Two low-dose, step-up FSH regimens for OI were compared in a trial at 18 European and Canadian centers [11]. Patients with WHO Group II anovulatory infertility (n = 158) received 50 IU/day r-hFSH for 7 days and then the daily dose was increased by increments of 25 or 50 IU r-hFSH per week. The monofollicular development rate in the lower dose group was almost twice that of the higher dose group (41% vs 22%, respectively). The ongoing pregnancy rate was 20% and 13% in the 25 IU and 50 IU dose groups, respectively. The cancellation rate due to ovarian hyper-response was fourfold greater in the higher versus lower dose group (21% vs 5%, respectively), whereas the cancellation rate due to poor ovarian response was 5% in both groups.

The ability to accurately predict the FSH threshold would, theoretically, enable clinicians to prescribe the lowest effective dose to induce monofollicular development for each individual patient. Eight variables were found to be predictive of the FSH threshold dose in OI in a multivariate analysis of data for women with anovulatory infertility [27]. Three variables (BMI, spontaneous menstrual cycle history, and ovarian volume) were found to be significant, independent predictors of the FSH threshold dose, and a simple nomogram based on these predictive factors was constructed. The daily doses used in this step-up protocol ranged from 75 to 187.5 IU FSH and were, therefore, higher than the starting daily dose of 37.5 IU evaluated in the current case series study.
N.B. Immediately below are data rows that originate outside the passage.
Lemma purge_Length c maxEntries now ks :
  Length (entries (purge c maxEntries now ks)) <= Length (entries c).
Proof.
  unfold Length. apply inj_le, map_subseteq_size. apply map_subseteq_spec.
  intros k v. apply purge_sub.
Qed.

Lemma live_Some c now k v : live c now !! k = Some v <-> entries c !! k = Some v /\ expired v now = false.
Proof.
  rewrite live_lookup. destruct (entries c !! k) as [u|]; [|naive_solver].
  destruct (expired u now) eqn:Eu; split.
  - done.
  - intros [[= ->] ?]. congruence.
  - by intros [= ->].
  - by intros [? _].
Qed.

Section Limit.
Context (c : Cache) (key : K) (e : ptr) (maxEntries now : Z) (ks : list K).
Context (Hwf : cache_wf c) (Hks : iterates ks c) (Hfresh : map_Forall (fun _ v => v <> e) (entries c)).

#[local] Notation result := (LoadOrStoreWithLimit c key e maxEntries now ks).

Lemma limit_result :
  match result.2.2 with
  | Some ErrCacheFull =>
      live c now !! key = None /\ 0 < maxEntries <= Length (live c now) /\
      entries result.1 = live c now
  | None =>
      entries result.1 !! key = Some result.2.1.1 /\
      result.2.1.1 = default e (live c now !! key) /\
      (result.2.1.2 = true <-> is_Some (live c now !! key))
  end.
Proof.
  rewrite LoadOrStoreWithLimit_eq by done. cbv zeta.
  pose proof (purge_Length c maxEntries now ks) as Hlen.
  destruct (entries (purge c maxEntries now ks) !! key) as [v|] eqn:E.
  - pose proof (purge_sub _ _ _ _ _ _ E) as Hk. destruct (expired v now) eqn:Ee; cbn.
    + rewrite lookup_insert_eq, live_lookup, Hk, Ee. clear Hwf Hks Hfresh; naive_solver.
    + rewrite E, live_lookup, Hk, Ee. destruct (N.eqb_spec v e); [by edestruct Hfresh|].
      clear Hwf Hks Hfresh; naive_solver.
  - assert (Hl : live c now !! key = None).
    { apply eq_None_not_Some. intros [v [Hk He]%live_Some].
      rewrite (purge_live_kept _ maxEntries now ks _ _ Hk He) in E. done. }
    destruct (_ && _) eqn:Hc; cbn [fst snd entries].
    + assert (Hp : entries (purge c maxEntries now ks) = live c now).
      { unfold purge. replace (_ && _) with true by lia. by apply CheckExpirations_live. }
      rewrite <-Hp in *. split_and!; [done|lia|lia|done].
    + rewrite lookup_insert_eq, Hl. clear Hwf Hks Hfresh; naive_solver.
Qed.

Lemma limit_keeps k v : live c now !! k = Some v -> entries result.1 !! k = Some v.
Proof.
  intros [Hk He]%live_Some. rewrite LoadOrStoreWithLimit_eq by done. cbv zeta.
  pose proof (purge_live_kept _ maxEntries now ks _ _ Hk He) as Hp.
  destruct (entries (purge c maxEntries now ks) !! key) as [u|] eqn:E.
  - destruct (expired u now) eqn:Eu; cbn; [|done].
    rewrite lookup_insert_ne; [done|]. intros ->. congruence.
  - destruct (_ && _); cbn; [done|]. rewrite lookup_insert_ne; [done|]. intros ->. congruence.
Qed.

Lemma limit_drops k v :
  entries c !! k = Some v -> entries result.1 !! k <> Some v ->
  expired v now = true /\
  (onExpire (heap v), data (heap v)) ∈ drop (length (calls c)) (calls result.1).
Proof.
  intros Hk. rewrite LoadOrStoreWithLimit_eq by done. cbv zeta.
  set (c1 := purge c maxEntries now ks).
  pose proof (purge_dropped c maxEntries now ks k v Hks Hk) as Hd. fold c1 in Hd.
  destruct (purge_calls c maxEntries now ks Hks) as [l Hl]. fold c1 in Hl.
  assert (Hcase : forall x, entries c1 !! k = Some x -> x = v).
  { intros x Hx%purge_sub. congruence. }
  destruct (entries c1 !! k) as [x|] eqn:Ek.
  - rewrite (Hcase x eq_refl) in Ek. destruct (entries c1 !! key) as [u|] eqn:E.
    + destruct (expired u now) eqn:Eu; cbn; [|congruence].
      destruct (decide (k = key)) as [-> | Hne]; [|rewrite lookup_insert_ne by done; congruence].
      intros _. assert (u = v) as -> by congruence. split; [done|].
      rewrite Hl, <-(assoc_L (++)), drop_app_length. set_solver.
    + destruct (_ && _); cbn; [congruence|].
      rewrite lookup_insert_ne by (intros ->; congruence). congruence.
  - destruct (Hd eq_refl) as (He & Hin). intros _. split; [done|].
    destruct (entries c1 !! key) as [u|]; [|destruct (_ && _); done].
    destruct (expired u now); [|done]. cbn. rewrite Hl, drop_app_length in Hin.
    rewrite Hl, <-(assoc_L (++)), drop_app_length. set_solver.
Qed.

Lemma limit_bound :
  0 < maxEntries -> Length (entries c) <= maxEntries -> Length (entries result.1) <= maxEntries.
Proof.
  intros Hpos Hle. rewrite LoadOrStoreWithLimit_eq by done. cbv zeta.
  pose proof (purge_Length c maxEntries now ks) as Hlen. set (c1 := purge c maxEntries now ks) in *.
  destruct (entries c1 !! key) as [u|] eqn:E.
  - destruct (expired u now); cbn; [|lia]. unfold Length in *.
    rewrite map_size_insert_Some by eauto. lia.
  - destruct (_ && _) eqn:Hc; cbn; [lia|]. unfold Length in *.
    rewrite map_size_insert_None by done. lia.
Qed.
End Limit.

End Cache.

(** ** Properties *)

Section Properties.
Context `{Countable K} {D F : Type}.
Context (heap : ptr -> Element D F).

(** [CheckExpirations], for every order in which the runtime may iterate over the
    map: it keeps exactly the entries that have not expired and calls the [onExpire] of
    each removed entry once, in iteration order.  The callback is safe when the value the
    iteration read is stale: under the write lock it removes the key only if the key
    still holds that same element, so a concurrent replacement is never lost. *)
Theorem CheckExpirations_correct (c : Cache (K := K) (D := D) (F := F)) (now : Z) (ks : list K) :
  iterates ks c ->
  entries (CheckExpirations heap c now ks) = live heap c now /\
  calls (CheckExpirations heap c now ks) =
    calls c ++ omap (expire_call heap (entries c) now) ks /\
  (forall key stale, entries c !! key <> Some stale ->
     CheckExpirations_visit heap now key stale c = (true, c)).
Proof.
  intros Hks. split_and!.
  - by apply CheckExpirations_live.
  - apply CheckExpirations_calls, Hks.
  - intros key stale Hne. by rewrite CheckExpirations_visit_eq, decide_False.
Qed.

(** [LoadOrStoreWithLimit] with a fresh element: it returns [ErrCacheFull] only
    when the key has no live entry and at least [maxEntries > 0] entries are live, and
    then stores nothing; otherwise it returns the live entry of the key, or the new
    element now stored under it.  A live entry is never dropped or replaced, an entry
    that is dropped had expired and its [onExpire] was called, and the cache never
    grows past its limit. *)
Theorem LoadOrStoreWithLimit_correct (c c' : Cache (K := K) (D := D) (F := F)) key e maxEntries
    (now : Z) (ks : list K) actual loaded err :
  cache_wf c -> iterates ks c -> map_Forall (fun _ v => v <> e) (entries c) ->
  LoadOrStoreWithLimit heap c key e maxEntries now ks = (c', (actual, loaded, err)) ->
  match err with
  | Some ErrCacheFull =>
      live heap c now !! key = None /\ 0 < maxEntries <= Length (live heap c now) /\
      entries c' = live heap c now
  | None =>
      entries c' !! key = Some actual /\
      actual = default e (live heap c now !! key) /\
      (loaded = true <-> is_Some (live heap c now !! key))
  end /\
  (forall k v, live heap c now !! k = Some v -> entries c' !! k = Some v) /\
  (forall k v, entries c !! k = Some v -> entries c' !! k <> Some v ->
     expired heap v now = true /\
     (onExpire (heap v), data (heap v)) ∈ drop (length (calls c)) (calls c')) /\
  (0 < maxEntries -> Length (entries c) <= maxEntries -> Length (entries c') <= maxEntries).
Proof.
  intros Hwf Hks Hfresh Heq.
  pose proof (limit_result heap c key e maxEntries now ks Hwf Hks Hfresh) as Hres.
  pose proof (limit_keeps heap c key e maxEntries now ks Hwf) as Hkeep.
  pose proof (limit_drops heap c key e maxEntries now ks Hwf Hks Hfresh) as Hdrop.
  pose proof (limit_bound heap c key e maxEntries now ks Hwf) as Hbound.
  rewrite Heq in Hres, Hkeep, Hdrop, Hbound. exact (conj Hres (conj Hkeep (conj Hdrop Hbound))).
Qed.

(** What the cache hands out has not expired: [Load] returns a stored element or
    nil, never an expired one, and the element that [LoadOrStore] returns is the live
    entry of the key or, when there is none, the given element, which then is what a
    later [Load] of the key finds. *)
Theorem Cache_returns_live (c : Cache (K := K) (D := D) (F := F)) key e now :
  map_Forall (fun _ v => v <> e) (entries c) ->
  Cache_Load heap c key now = default nil_ptr (live heap c now !! key) /\
  (let '(c', (actual, loaded)) := Cache_LoadOrStore heap c key e now in
   actual = default e (live heap c now !! key) /\
   (loaded = true <-> is_Some (live heap c now !! key)) /\
   entries c' = <[key := actual]> (entries c) /\
   (expired heap e now = false -> Cache_Load heap c' key now = actual)).
Proof.
  intros Hfresh. unfold Cache_Load, Load, Cache_LoadOrStore, ReplaceWithFunc, index.
  rewrite live_lookup. destruct (entries c !! key) as [v|] eqn:E; cbn [andb negb].
  - destruct (expired heap v now) eqn:Ev; cbn [negb]; (split; [done|]).
    + cbn [entries]. rewrite N.eqb_refl, lookup_insert_eq. split_and!; try naive_solver.
      intros He. cbn. by rewrite He.
    + cbn [entries]. rewrite lookup_insert_eq. cbn. rewrite Ev.
      destruct (N.eqb_spec v e); [by edestruct Hfresh|]. naive_solver.
  - split; [done|]. cbn. rewrite N.eqb_refl, lookup_insert_eq. split_and!; try naive_solver.
    intros He. cbn. by rewrite He.
Qed.
End Properties.

(** ** A concrete cache of two entries, the first expired at time 20 *)

Definition demo_heap (p : ptr) : Element Z unit :=
  if (p =? 1)%N then NewElement tt 100 10 None
  else if (p =? 2)%N then NewElement tt 200 0 None
  else NewElement tt 300 50 None.

Definition demo_cache : Cache (K := Z) (D := Z) (F := unit) := mkCache {[ 7 := 1%N; 8 := 2%N ]} [].

Lemma demo_iterates : iterates [8; 7] demo_cache.
Proof.
  split; [apply (bool_decide_unpack _); vm_compute; exact I|]. intros k.
  unfold demo_cache. cbn [entries]. rewrite <-elem_of_dom, dom_insert_L, dom_singleton_L. set_solver.
Qed.


Lemma CheckExpirations_correct_witness :
  entries (CheckExpirations demo_heap demo_cache 20 [8; 7]) = live demo_heap demo_cache 20.
Proof. exact (proj1 (CheckExpirations_correct demo_heap demo_cache 20 [8; 7] demo_iterates)). Defined.

(** The cache is full; the expired entry makes room for the new one. *)
Lemma LoadOrStoreWithLimit_correct_witness :
  exists c', LoadOrStoreWithLimit demo_heap demo_cache 9 3%N 2 20 [8; 7] = (c', (3%N, false, None)) /\
             entries c' !! 9 = Some 3%N.
Proof.
  eexists. split; [vm_compute; reflexivity|].
  refine (proj1 (proj1 (LoadOrStoreWithLimit_correct demo_heap demo_cache _ 9 3%N 2 20 [8; 7]
    3%N false None _ demo_iterates _ _))).
  - apply (bool_decide_unpack _). vm_compute. exact I.
  - apply (bool_decide_unpack _). vm_compute. exact I.
  - vm_compute. reflexivity.
Defined.

Lemma Cache_returns_live_witness :
  Cache_Load demo_heap demo_cache 7 20 = default nil_ptr (live demo_heap demo_cache 20 !! 7).
Proof.
  refine (proj1 (Cache_returns_live demo_heap demo_cache 7 3%N 20 _)).
  apply (bool_decide_unpack _). vm_compute. exact I.
Defined.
Although the clinicians participating in the current study used criteria to identify cases suitable for an ultra-low-dose follitropin alfa regimen, our analysis of data from this case series failed to identify single variables that were associated with a monofollicular response. Therefore, we were unable to identify women who would be most likely to benefit from this therapeutic approach. The complexity of the criteria and the circumstances that clinicians take into account when choosing treatment protocols could not be captured in this study, and requires further investigation.

We acknowledge that observational studies, such as this case series, have a number of limitations. Our study was uncontrolled, there was a potential risk of bias in the selection and reporting of cases, and data collection ultimately depended on the availability and accuracy of medical records. For example, data on live births would have been useful but were not readily available from infertility center records. However, efforts were made to address these issues and ensure that valid information was obtained. For example, a short set of universally available data were collected from each case to minimize any site-related discrepancies in standard practice. In addition, no fewer than five and no more than 12 consecutive case reports were provided by each center. Furthermore, the study window was limited to a single year (2008) to minimize potential changes in practice. Thus, we believe that our findings provide valuable information on the use of follitropin alfa at a starting dose of 37.5 IU in OI.

The results of this case series study support the use of ultra-low-dose follitropin alfa (37.5 IU/day) in OI for women with anovulatory infertility. Infertile women who wish to become pregnant often overlook the risks of multiple pregnancy or OHSS. Experienced clinicians can effectively advise individuals who are at particularly high risk of OHSS on the use of low-dose therapy to maximize the likelihood of pregnancy while avoiding high-order multiple pregnancy. The potential benefits of ultra-low-dose follitropin alfa treatment (37.5 IU/day) merits further investigation in prospective studies to identify patients who could gain the greatest benefit from this therapeutic approach.